A praia tem estado a sair de moda. M. Luis Goucha, apesar de ostentar uma pele morena permanente, diz que não gosta de praia, preferindo um alpendre com uma latada ao chapéu de palha de imitação, o intermitente murmúrio do vento ao grave pregão do homem dos gelados, o zumbido dos insectos ao rap das motos-de-água. Como sempre, a vanguarda das modas é ditada pela elite. A praia transformou-se num arraial, seja com summer sessions ou garrafões de tinto. E agora, que parece que afinal os seres humanos não foram feitos para apanhar sol, das duas, uma: ou voltam os fatos de banho à antiga (aqueles de riscas) ou a praia vai se tornar um evento nocturno (ou do lusco-fusco).
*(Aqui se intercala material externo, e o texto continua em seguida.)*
Definition create_principal_3 (handle : server_handle) (entry : kadm5_principal_ent) (mask : Z) (ks : list krb5_key_salt_tuple)
    (password : option (list octet)) : kproc unit :=
  do! _ := CHECK_HANDLE handle in
  do! _ := refuse (negb (has_bit mask KADM5_PRINCIPAL) ||
                   any_bit mask [KADM5_MOD_NAME; KADM5_MOD_TIME; KADM5_LAST_PWD_CHANGE; KADM5_MKVNO; KADM5_POLICY_CLR; KADM5_AUX_ATTRIBUTES;
                                 KADM5_KEY_DATA; KADM5_LAST_SUCCESS; KADM5_LAST_FAILED; KADM5_FAIL_AUTH_COUNT]) KADM5_BAD_MASK in
  do! _ := refuse (has_bit mask (Z.lnot ALL_PRINC_MASK)) KADM5_BAD_MASK in
  match password with
  | None => sret (Err einval)
  | Some password =>
      do! found := attempt (kdb_get_entry (ke_principal entry)) in
      match found, ke_principal entry with
      | inr _, _ => sret (Err KADM5_DUP)
      | inl e, Some principal =>
          do! _ := refuse (negb (bool_decide (e = KADM5_UNK_PRINC))) e in
          do! polent := requested_policy mask (ke_policy entry) in
          do! _ := sret (passwd_check password polent principal) in
          do! now := krb5_timeofday in
          do! kdb := sret (created_entry entry mask polent now) in
          do! princ := sret (lift (krb5_copy_principal principal)) in
          do! kdb := with_entry (krb5_dbe_update_last_pwd_change now) (with_princ kdb princ) in
          do! kdb := with_random (krb5_dbe_cpw (master_keyblock conf) (keysalts ks) password
                                    (if has_bit mask KADM5_KVNO then int32 (ke_kvno entry) else 1) false kdb) in
          let adb := OsaPrinc (if has_bit mask KADM5_POLICY then ke_policy entry else None) (if has_bit mask KADM5_POLICY then KADM5_POLICY else 0)
                       0 (hist_kvno conf) [] in
          do! _ := match polent with Some pol => store_refcnt pol 1 | None => sret (Ok tt) end in
          do! kdb := splice_tl_data mask entry kdb in
          do! r := attempt (kdb_put_entry handle kdb adb) in
          match r, polent with
          | inr _, _ => sret (Ok tt)
          | inl e, Some pol => do! _ := attempt (store_refcnt pol 0) in sret (Err e)
          | inl e, None => sret (Err e)
          end
      | inl _, None => sret Undefined
      end
  end.

Definition create_principal (handle : server_handle) (entry : kadm5_principal_ent) (mask : Z) (password : option (list octet)) : kproc unit :=
  create_principal_3 handle entry mask [] password.

(** When the policy is not found, a structure that was never assigned is freed. *)
Definition delete_principal (handle : server_handle) (principal : principal_arg) : kproc unit :=
  do! _ := CHECK_HANDLE handle in
  match principal with
  | None => sret (Err einval)
  | Some princ =>
      do! e := kdb_get_entry principal in
      do! _ := (if has_bit (adb_aux_attributes e.2) KADM5_POLICY then
                  do! r := attempt (get_policy (kc_lhandle conf) (adb_policy e.2)) in
                  match r with
                  | inr pol => store_refcnt pol (-1)
                  | inl _ => sret Undefined
                  end
                else sret (Ok tt)) in
      kdb_delete_entry princ
  end.

(** The policies that a change of policy loads: the new one and the old one, with what is to
    be added to their counts, and the entry and its administrative data as they become *)
Record policy_change : Type := PolicyChange {
  pc_npol : option (kadm5_policy_ent * Z); pc_opol : option (kadm5_policy_ent * Z); pc_kdb : krb5_db_entry_new; pc_adb : osa_princ_ent
}.

Definition with_policy (adb : osa_princ_ent) (policy : option (list octet)) (aux : Z) : osa_princ_ent :=
  OsaPrinc policy aux (adb_old_key_next adb) (adb_admin_history_kvno adb) (adb_old_keys adb).

(** With KADM5_POLICY.  strdup of a NULL name is not reached: get_policy refuses it. *)
Definition set_policy (policy : option (list octet)) (kdb : krb5_db_entry_new) (adb : osa_princ_ent) : kproc policy_change :=
  do! r := attempt (get_policy (kc_lhandle conf) policy) in
  match r with
  | inl e => sret (Err (if bool_decide (e = einval) then KADM5_BAD_POLICY
                        else if bool_decide (e = KADM5_UNK_POLICY) || bool_decide (e = KADM5_BAD_POLICY) then KADM5_UNK_POLICY else e))
  | inr npol =>
      do! '(opol, n) :=
        (if has_bit (adb_aux_attributes adb) KADM5_POLICY then
           match adb_policy adb with
           | None => sret Undefined
           | Some old =>
               if bool_decide (Some old = policy) then sret (Ok (None, 0))
               else
                 do! r := attempt (get_policy (kc_lhandle conf) (Some old)) in
                 match r with
                 | inr opol => sret (Ok (Some (opol, -1), 1))
                 | inl e => if bool_decide (e = einval) || bool_decide (e = KADM5_BAD_POLICY) || bool_decide (e = KADM5_UNK_POLICY)
                            then sret (Ok (None, 1)) else sret (Err e)
                 end
           end
         else sret (Ok (None, 1))) in
      do! pw_expiration :=
        (if kp_pw_max_life npol =? 0 then sret (Ok 0)
         else do! last := sret (lift (krb5_dbe_lookup_last_pwd_change kdb)) in sret (expires last (kp_pw_max_life npol))) in
      sret (Ok (PolicyChange (Some (npol, n)) opol (with_pw_expiration kdb pw_expiration)
                  (with_policy adb (policy ≫= strdup) (Z.lor (adb_aux_attributes adb) KADM5_POLICY))))
  end.

(** With KADM5_POLICY_CLR *)
Definition clear_policy (kdb : krb5_db_entry_new) (adb : osa_princ_ent) : kproc policy_change :=
  if has_bit (adb_aux_attributes adb) KADM5_POLICY then
    do! r := attempt (get_policy (kc_lhandle conf) (adb_policy adb)) in
    match r with
    | inr opol => sret (Ok (PolicyChange None (Some (opol, -1)) (with_pw_expiration kdb 0)
                              (with_policy adb None (Z.land (adb_aux_attributes adb) (Z.lnot KADM5_POLICY)))))
    | inl e => sret (Err (if bool_decide (e = einval) || bool_decide (e = KADM5_BAD_POLICY) || bool_decide (e = KADM5_UNK_POLICY)
                          then KADM5_BAD_DB else e))
    end
  else sret (Ok (PolicyChange None None kdb adb)).

Definition store_count (p : option (kadm5_policy_ent * Z)) : kproc unit :=
  match p with Some (pol, n) => store_refcnt pol n | None => sret (Ok tt) end.

(** The copies of the typed data are in the opposite order. *)
Fixpoint dup_all (tl acc : list krb5_tl_data) : outcome error_code (list krb5_tl_data) :=
  match tl with
  | [] => Ok acc
  | t :: tl =>
      match malloc sizeof_krb5_tl_data, malloc (tl_data_length t) with
      | Some _, Some _ => let* c := read_mem (tl_data_length t) (tl_data_contents t) in dup_all tl (TlData (tl_data_type t) (tl_data_length t) (Some c) :: acc)
      | _, _ => Undefined
      end
  end.

Definition set_kvno (kvno : Z) (k : krb5_key_data) : krb5_key_data := KeyData (key_data_ver k) (to_int 16 kvno) (key_data_slots k).

(** The members that the mask names; what dup_tl_data returns is not compared with NULL. *)
Definition modified (entry : kadm5_principal_ent) (mask : Z) (kdb : krb5_db_entry_new) : outcome kadm5_ret krb5_db_entry_new :=
  let member bit new old := if has_bit mask bit then new else old in
  let kdb := with_members kdb (member KADM5_ATTRIBUTES (ke_attributes entry) (dbe_attributes kdb))
               (member KADM5_MAX_LIFE (ke_max_life entry) (dbe_max_life kdb))
               (member KADM5_MAX_RLIFE (ke_max_renewable_life entry) (dbe_max_renewable_life kdb))
               (member KADM5_PRINC_EXPIRE_TIME (ke_princ_expire_time entry) (dbe_expiration kdb))
               (member KADM5_PW_EXPIRATION (ke_pw_expiration entry) (dbe_pw_expiration kdb))
               (member KADM5_FAIL_AUTH_COUNT (ke_fail_auth_count entry) (dbe_fail_auth_count kdb)) in
  let* kdb :=
    (if has_bit mask KADM5_KVNO then
       let* keys := lift (key_data_of kdb (dbe_n_key_data kdb)) in
       Ok (with_key_data kdb (dbe_n_key_data kdb) (if dbe_n_key_data kdb <=? 0 then dbe_key_data kdb else Some (set_kvno (ke_kvno entry) <$> keys)))
     else Ok kdb) in
  if has_bit mask KADM5_TL_DATA then let* l := lift (dup_all (ke_tl_data entry) []) in Ok (with_tl_data kdb (ke_n_tl_data entry) l) else Ok kdb.

Definition modify_principal (handle : server_handle) (entry : kadm5_principal_ent) (mask : Z) : kproc unit :=
  do! _ := CHECK_HANDLE handle in
  do! _ := refuse (any_bit mask [KADM5_PRINCIPAL; KADM5_LAST_PWD_CHANGE; KADM5_MOD_TIME; KADM5_MOD_NAME; KADM5_MKVNO; KADM5_AUX_ATTRIBUTES;
                                 KADM5_KEY_DATA; KADM5_LAST_SUCCESS; KADM5_LAST_FAILED]) KADM5_BAD_MASK in
  do! _ := refuse (has_bit mask (Z.lnot ALL_PRINC_MASK)) KADM5_BAD_MASK in
  do! _ := refuse (has_bit mask KADM5_POLICY && has_bit mask KADM5_POLICY_CLR) KADM5_BAD_MASK in
  do! _ := refuse (has_bit mask KADM5_TL_DATA && existsb (fun t => tl_data_type t <? 256) (ke_tl_data entry)) KADM5_BAD_TL_TYPE in
  do! '(kdb, adb) := kdb_get_entry (ke_principal entry) in
  do! c := (if has_bit mask KADM5_POLICY then set_policy (ke_policy entry) kdb adb
            else if has_bit mask KADM5_POLICY_CLR then clear_policy kdb adb
            else sret (Ok (PolicyChange None None kdb adb))) in
  do! _ := store_count (pc_opol c) in
  do! _ := store_count (pc_npol c) in
  do! kdb := sret (modified entry mask (pc_kdb c)) in
  kdb_put_entry handle kdb (pc_adb c).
Quem não tem da praia boa memória
Desde essa infância gorda de glória
Apenas uma irada melancolia aparecia
Na espera do banho depois da melancia

Depois o adolescente destrona a criança
Tempo de exercício do músculo na areia
Um dia, porém, dita a cruel balança
Vá, deixa lá, e procura outra sereia


Gosta-se mais do tempo depois: o banho dessalinalizador; a roupa leve e a cerveja fresca na espera, já lá fora, do apronto do mulherio. Os fumos da grelha, a recheada sapateira, as muralhas de Monção e se há frio, camisolas de algodão...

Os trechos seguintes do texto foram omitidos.